What an awesome film!! Seriously, this was one of the most enjoyable of Shocktober so far! Just for the wrong reasons I fear… I think at every plot turn I was able to poke holes in about everything I was seeing. I don’t necessarily mean holes in the plot, but more so in the logic. The Omen is a film about the anti-Christ devil child Damien and how he sets out to kill his parents and make their life living hell. Well, I’m sorry, but after having seen the film, I would rather think it is a training video on how NOT to parent. Honestly, how bad are these parents! No wonder the kid sucked. And even then, did the kid ever really hurt anyone? Dude’s like 5, I think all the circumstances where someone got hurt or killed by him was some sort of neglect from another adult. Let me explain further, but bear in mind that because the film is so ridiculuous, I did have an awesome time with the film, just not because I found it to be a good film.

Okay, so bad moves are as follows: father lies to his wife about the child really being theirs (messed up). They are always neglecting the kid (go for a long walk, realize much later they are paying no attention to him and he is missing). Then out of nowhere the nanny (because the parents of course can’t look after him) commits suicide because a dog looked her in the eyes. Oh, and it seems as though Ambassadors are celebrities? Why is there so much media? I haven’t ever heard of any ambassadors, like ever. I think the worst is when they let Mrs. Baylock stay on after neither of them knew her, and especially after her snappy nature towards them. Just bad parenting, and as far as I am concerned they got what was coming to them. I could go on with the examples.

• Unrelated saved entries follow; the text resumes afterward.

Lemma prompt_human_command_witness :
  log (snd (MiniSwe.prompt bash_oracles
              {| preq_session_id := "sess-1";
                 preq_prompt := [ModelBlock (TextContentBlock (human_message "ls"))] |}
              {| sessions := <["sess-1" := human_session]> ∅; log := [] |}))
  = [Message "assistant" (human_message "ls");
     Scheduled (AgentMessageChunk (TextContentBlock (human_message "ls")));
     ObservationCalled].
Proof.
  rewrite (prompt_human_command bash_oracles "sess-1" _ _ [] human_session {| emit_updates := true |}
             "fix the bug" "ls"); reflexivity.
Defined.



(** X15: when the agent cannot be created (an [Exception]),
    [prompt] sends only the chunk ["mini-swe-agent load error: Failed to
    load mini-swe-agent: " + str(e)] and returns [end_turn]; the session
    keeps no agent, so the next prompt tries again. *)
Theorem prompt_load_error (o : PromptOracles) (req : PromptRequest) (tbl : gmap string Session)
  (l : list ev) (e : exc) :
  match tbl !! preq_session_id req with Some s => agent s = None | None => True end ->
  o_create o = Raise e -> is_Exception e = true -> o_send o = Ok tt ->
  MiniSwe.prompt o req {| sessions := tbl; log := l |}
  = (Ok {| stop_reason := end_turn |},
     {| sessions := match tbl !! preq_session_id req with
                    | Some _ => tbl
                    | None => <[preq_session_id req := fresh_session o]> tbl
                    end;
        log := app l [Sent (chunk (preq_session_id req)
                                  ("mini-swe-agent load error: Failed to load mini-swe-agent: "
                                   ++ exc_str e))] |}).
Proof.
  intros Hag Hcr He Hsend.
  destruct o as [pcwd cr rs ri q cost obs snd fa]; cbn [o_create o_send] in *; subst cr snd.
  unfold MiniSwe.prompt, fresh_session.
  destruct (tbl !! preq_session_id req) as [[c ag tk cfg]|] eqn:Hs;
    [cbn [agent] in Hag; subst ag|]; mrun; reflexivity.
Qed.

Lemma prompt_load_error_witness :
  MiniSwe.prompt {| o_process_cwd := "/repo"; o_create := Raise (OtherException "No module named 'minisweagent'");
                    o_render_system := Ok "sys"; o_render_instance := Ok "inst"; o_query := Ok "unused";
                    o_cost_text := "__COST__:0.00"; o_observation := Ok tt; o_send := Ok tt;
                    o_findall_bash := fun _ => [] |}
    S2_request {| sessions := ∅; log := [] |}
  = (Ok {| stop_reason := end_turn |},
     {| sessions := <["sess-0" := {| cwd := "/repo"; agent := None; task := None; config := default_config |}]> ∅;
        log := [Sent (chunk "sess-0" "mini-swe-agent load error: Failed to load mini-swe-agent: No module named 'minisweagent'")] |}).
Proof.
  rewrite (prompt_load_error _ _ _ _ (OtherException "No module named 'minisweagent'")); reflexivity.
Defined.

(** X18: whenever the body of [prompt]'s [try] raises [Submitted(m)]
    (in any mode, on the first turn of a task or a later one), the handler
    records [m] as a user message; with [confirm_exit] it then sends the
    "Agent finished" chunk and resets the session's task, so that the next
    prompt starts a new task; without it the session is left as it was.
    The handler gives no early response, so [prompt] returns [end_turn]. *)
Theorem prompt_submitted_handler (o : PromptOracles) (params : PromptRequest) (st : MState)
  (tbl' : gmap string Session) (l' : list ev) (m : string) (s : Session) :
  MiniSwe.prompt_step o params st = (Raise (Submitted m), {| sessions := tbl'; log := l' |}) ->
  tbl' !! preq_session_id params = Some s -> o_send o = Ok tt ->
  Py.try_except (MiniSwe.prompt_step o params) (MiniSwe.prompt_handler o (preq_session_id params)) st
  = (Ok None,
     if confirm_exit (config s)
     then {| sessions := <[preq_session_id params :=
                             {| cwd := cwd s; agent := agent s; task := None; config := config s |}]> tbl';
             log := app l' [Message "user" m; Sent (chunk (preq_session_id params) MiniSwe.finished_text)] |}
     else {| sessions := tbl'; log := app l' [Message "user" m] |}).
Proof.
  intros Hstep Hs Hsend.
  unfold Py.try_except. rewrite Hstep. cbn [MiniSwe.prompt_handler].
  destruct o as [pcwd cr rs ri q cost obs snd fa]; cbn [o_send] in Hsend; subst snd.
  destruct s as [c ag tk [md wl ce]].
  destruct ag as [[[]]|]; destruct ce;
    mrun; rewrite ?insert_insert_eq, <- ?app_assoc; reflexivity.
Qed.

Lemma prompt_submitted_handler_witness :
  let req := {| preq_session_id := "sess-1"; preq_prompt := [ModelBlock (TextContentBlock "go on")] |} in
  let st0 := {| sessions := <["sess-1" := confirm_session]> (∅ : gmap string Session); log := [] |} in
  task <$> (sessions (snd (Py.try_except (MiniSwe.prompt_step submit_oracles req)
                             (MiniSwe.prompt_handler submit_oracles (preq_session_id req)) st0))
            !! "sess-1")
  = Some None.
Proof.
  intros req st0.
  rewrite (prompt_submitted_handler submit_oracles req st0
             (<["sess-1" := confirm_session]> ∅)
             [QueryCalled; Message "assistant" "reply";
              Scheduled (AgentMessageChunk (TextContentBlock "reply"));
              Scheduled (AgentThoughtChunk (TextContentBlock "__COST__:0.00"));
              ObservationCalled]
             "done" confirm_session).
  - reflexivity.
  - vm_compute. reflexivity.
  - reflexivity.
  - reflexivity.
Defined.

(** X14: the first prompt on an unknown session id (agent creation,
    templates, model query and observation all succeeding) registers the
    session with the process directory, the default config (not the one
    built from the environment), the agent with streaming on and the task
    built from the prompt; it seeds the system and user messages without
    streaming them, queries the model, streams its reply and the cost hint,
    executes the observation, and returns [end_turn]. *)
Theorem prompt_first_turn (o : PromptOracles) (sid : string) (blocks : list PromptBlock)
  (tbl : gmap string Session) (l : list ev) (sys inst c : string) :
  tbl !! sid = None -> o_create o = Ok tt ->
  o_render_system o = Ok sys -> o_render_instance o = Ok inst ->
  o_query o = Ok c -> o_observation o = Ok tt ->
  MiniSwe.prompt o {| preq_session_id := sid; preq_prompt := blocks |} {| sessions := tbl; log := l |}
  = (Ok {| stop_reason := end_turn |},
     {| sessions := <[sid := {| cwd := o_process_cwd o; agent := Some {| emit_updates := true |};
                                task := Some (build_task blocks); config := default_config |}]> tbl;
        log := app l [Message "system" sys; Message "user" inst; QueryCalled; Message "assistant" c;
                      Scheduled (AgentMessageChunk (TextContentBlock c));
                      Scheduled (AgentThoughtChunk (TextContentBlock (o_cost_text o)));
                      ObservationCalled] |}).
Proof.
  intros Hs Hcr Hsys Hinst Hq Hobs.
  destruct o as [pcwd cr rs ri q cost obs snd fa];
    cbn [o_create o_render_system o_render_instance o_query o_observation o_cost_text o_process_cwd] in *;
    subst cr rs ri q obs.
  unfold MiniSwe.prompt, MiniSwe.prompt_step, Py.try_except.
  cbn [preq_session_id preq_prompt]; unfold default_config; mrun.
  rewrite ?insert_insert_eq, <- ?app_assoc. reflexivity.
Qed.

Lemma prompt_first_turn_witness :
  log (snd (MiniSwe.prompt (sample_oracles (Ok "reply") (Ok tt)) S2_request {| sessions := ∅; log := [] |}))
  = [Message "system" "sys"; Message "user" "inst"; QueryCalled; Message "assistant" "reply";
     Scheduled (AgentMessageChunk (TextContentBlock "reply"));
     Scheduled (AgentThoughtChunk (TextContentBlock "__COST__:0.00"));
     ObservationCalled].
Proof.
  unfold S2_request.
  rewrite (prompt_first_turn (sample_oracles (Ok "reply") (Ok tt)) "sess-0" _ ∅ [] "sys" "inst" "reply");
    reflexivity.
Defined.


(** ** Schema generator: failures of the meta writer; [execute_action] *)

(** X21: writing [meta.py] fails exactly when the meta document is
    not an object ([AttributeError]), or its [version] is [null], a list
    or an object ([TypeError]), [NaN] or a string that [int()] rejects
    ([ValueError]), or an infinity ([OverflowError]); a missing version,
    an integer, a boolean or a finite float never fails. *)
Theorem write_meta_error (int_of_str : string -> option Z) (meta : json) (e : exc) :
  GenSchema.write_meta int_of_str meta = Raise e <->
  (match meta with JObj _ => False | _ => e = AttributeError end) \/
  (exists kvs j, meta = JObj kvs /\ dict_lookup kvs "version" = Some j /\
     ((e = TypeError /\ match j with JNull | JArr _ | JObj _ => True | _ => False end) \/
      (e = ValueError /\ (j = JNaN \/ exists s, j = JStr s /\ int_of_str s = None)) \/
      (e = OverflowError /\ exists neg, j = JInf neg))).
Proof.
  destruct meta as [| | | | | | |l|kvs]; cbn [GenSchema.write_meta];
    try (split; [intros H; injection H as <-; left; reflexivity|];
         intros [H|(kvs & j & Hm & _)]; [subst; reflexivity|discriminate Hm]).
  unfold dict_get. split.
  - intros H. right. exists kvs.
    destruct (dict_lookup kvs "version") as [j|] eqn:Hv; [|discriminate H].
    exists j. split; [reflexivity|]. split; [reflexivity|].
    destruct j; cbn [GenSchema.py_int] in H; try discriminate H;
      try (injection H as <-; left; split; [reflexivity|exact I]).
    + injection H as <-. right. left. split; [reflexivity|left; reflexivity].
    + injection H as <-. right. right. split; [reflexivity|eexists; reflexivity].
    + destruct (int_of_str s) eqn:Hs; [discriminate H|]. injection H as <-.
      right. left. split; [reflexivity|]. right. exists s. split; [reflexivity|exact Hs].
  - intros [[]|(kvs' & j & Hm & Hv & Hj)]. injection Hm as <-. rewrite Hv.
    destruct Hj as [[-> Hj]|[[-> [->|(s & -> & Hs)]]|[-> [neg ->]]]].
    + destruct j; try contradiction; reflexivity.
    + reflexivity.
    + cbn [GenSchema.py_int]. rewrite Hs. reflexivity.
    + reflexivity.
Qed.

Lemma write_meta_error_witness :
  GenSchema.write_meta (fun _ => None) (JObj [("version", JInf false)]) = Raise OverflowError.
Proof.
  apply write_meta_error. right. exists [("version", JInf false)], (JInf false).
  split; [reflexivity|]. split; [reflexivity|]. right. right. split; [reflexivity|].
  exists false. reflexivity.
Defined.

(** X22: a session opened by [newSession] and then prompted keeps the
    configuration read from the environment at creation (the mode, the
    parsed whitelist and the confirm-exit flag); the first prompt only
    attaches the agent and the task built from the prompt. *)
Theorem newSession_then_prompt (json_loads_list : string -> outcome (list string)) (env : Env)
  (uuid12 params_cwd : string) (tbl : gmap string Session) (o : PromptOracles)
  (blocks : list PromptBlock) (l : list ev) (sys inst c : string) :
  o_create o = Ok tt -> o_render_system o = Ok sys -> o_render_instance o = Ok inst ->
  o_query o = Ok c -> o_observation o = Ok tt ->
  let (sid, tbl') := miniswe_newSession json_loads_list env uuid12 params_cwd tbl in
  sessions (snd (MiniSwe.prompt o {| preq_session_id := sid; preq_prompt := blocks |}
                   {| sessions := tbl'; log := l |})) !! sid
  = Some {| cwd := params_cwd; agent := Some {| emit_updates := true |};
            task := Some (build_task blocks); config := config_from_env json_loads_list env |}.
Proof.
  intros Hcr Hsys Hinst Hq Hobs.
  destruct o as [pcwd cr rs ri q cost obs snd fa];
    cbn [o_create o_render_system o_render_instance o_query o_observation] in *;
    subst cr rs ri q obs.
  unfold miniswe_newSession, MiniSwe.prompt, MiniSwe.prompt_step, Py.try_except.
  cbn [preq_session_id preq_prompt]. unfold config_from_env. mrun.
  rewrite ?insert_insert_eq. reflexivity.
Qed.


Lemma newSession_then_prompt_witness :
  sessions (snd (MiniSwe.prompt (sample_oracles (Ok "reply") (Ok tt))
                   {| preq_session_id := "sess-abc"; preq_prompt := [] |}
                   {| sessions := snd (miniswe_newSession (fun _ => Ok ["ls"])
                                         {| MINI_SWE_WHITELIST := Some "[ls]";
                                            MINI_SWE_CONFIRM_EXIT := Some "No" |}
                                         "abc" "/work" (∅ : gmap string Session));
                      log := [] |})) !! "sess-abc"
  = Some {| cwd := "/work"; agent := Some {| emit_updates := true |};
            task := Some (build_task []);
            config := {| mode := "confirm"; whitelist_actions := ["ls"]; confirm_exit := false |} |}.
Proof.
  exact (newSession_then_prompt (fun _ => Ok ["ls"])
           {| MINI_SWE_WHITELIST := Some "[ls]"; MINI_SWE_CONFIRM_EXIT := Some "No" |}
           "abc" "/work" ∅ (sample_oracles (Ok "reply") (Ok tt)) [] [] "sys" "inst" "reply"
           eq_refl eq_refl eq_refl eq_refl eq_refl).
Defined.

As a result of all of these egregious offenses, however, the film becomes quite funny. Around every corner is some reason for laughter due to lack of logic. I am not sure if it was meant to be this way, but my understanding was that the film falls under the category of classic horror and not classic b-movie horror (say like Evil Dead for example). If I could, I would classify it as B and in a heartbeat I would say that it achieved its goal fairly well, but it just isn’t. You can tell the film is a bigger stuido production with on location shoots, an admittedly really good film score (the films strongest point), and even Gregory Peck in the lead role. Now, I am not familiar with the career of Peck that much, maybe the tail end was quite poor, but I still say that Mr. Peck should have stuck to killing mockingbirds. Killing evil anti-Christ children just doesn’t seem to suit him.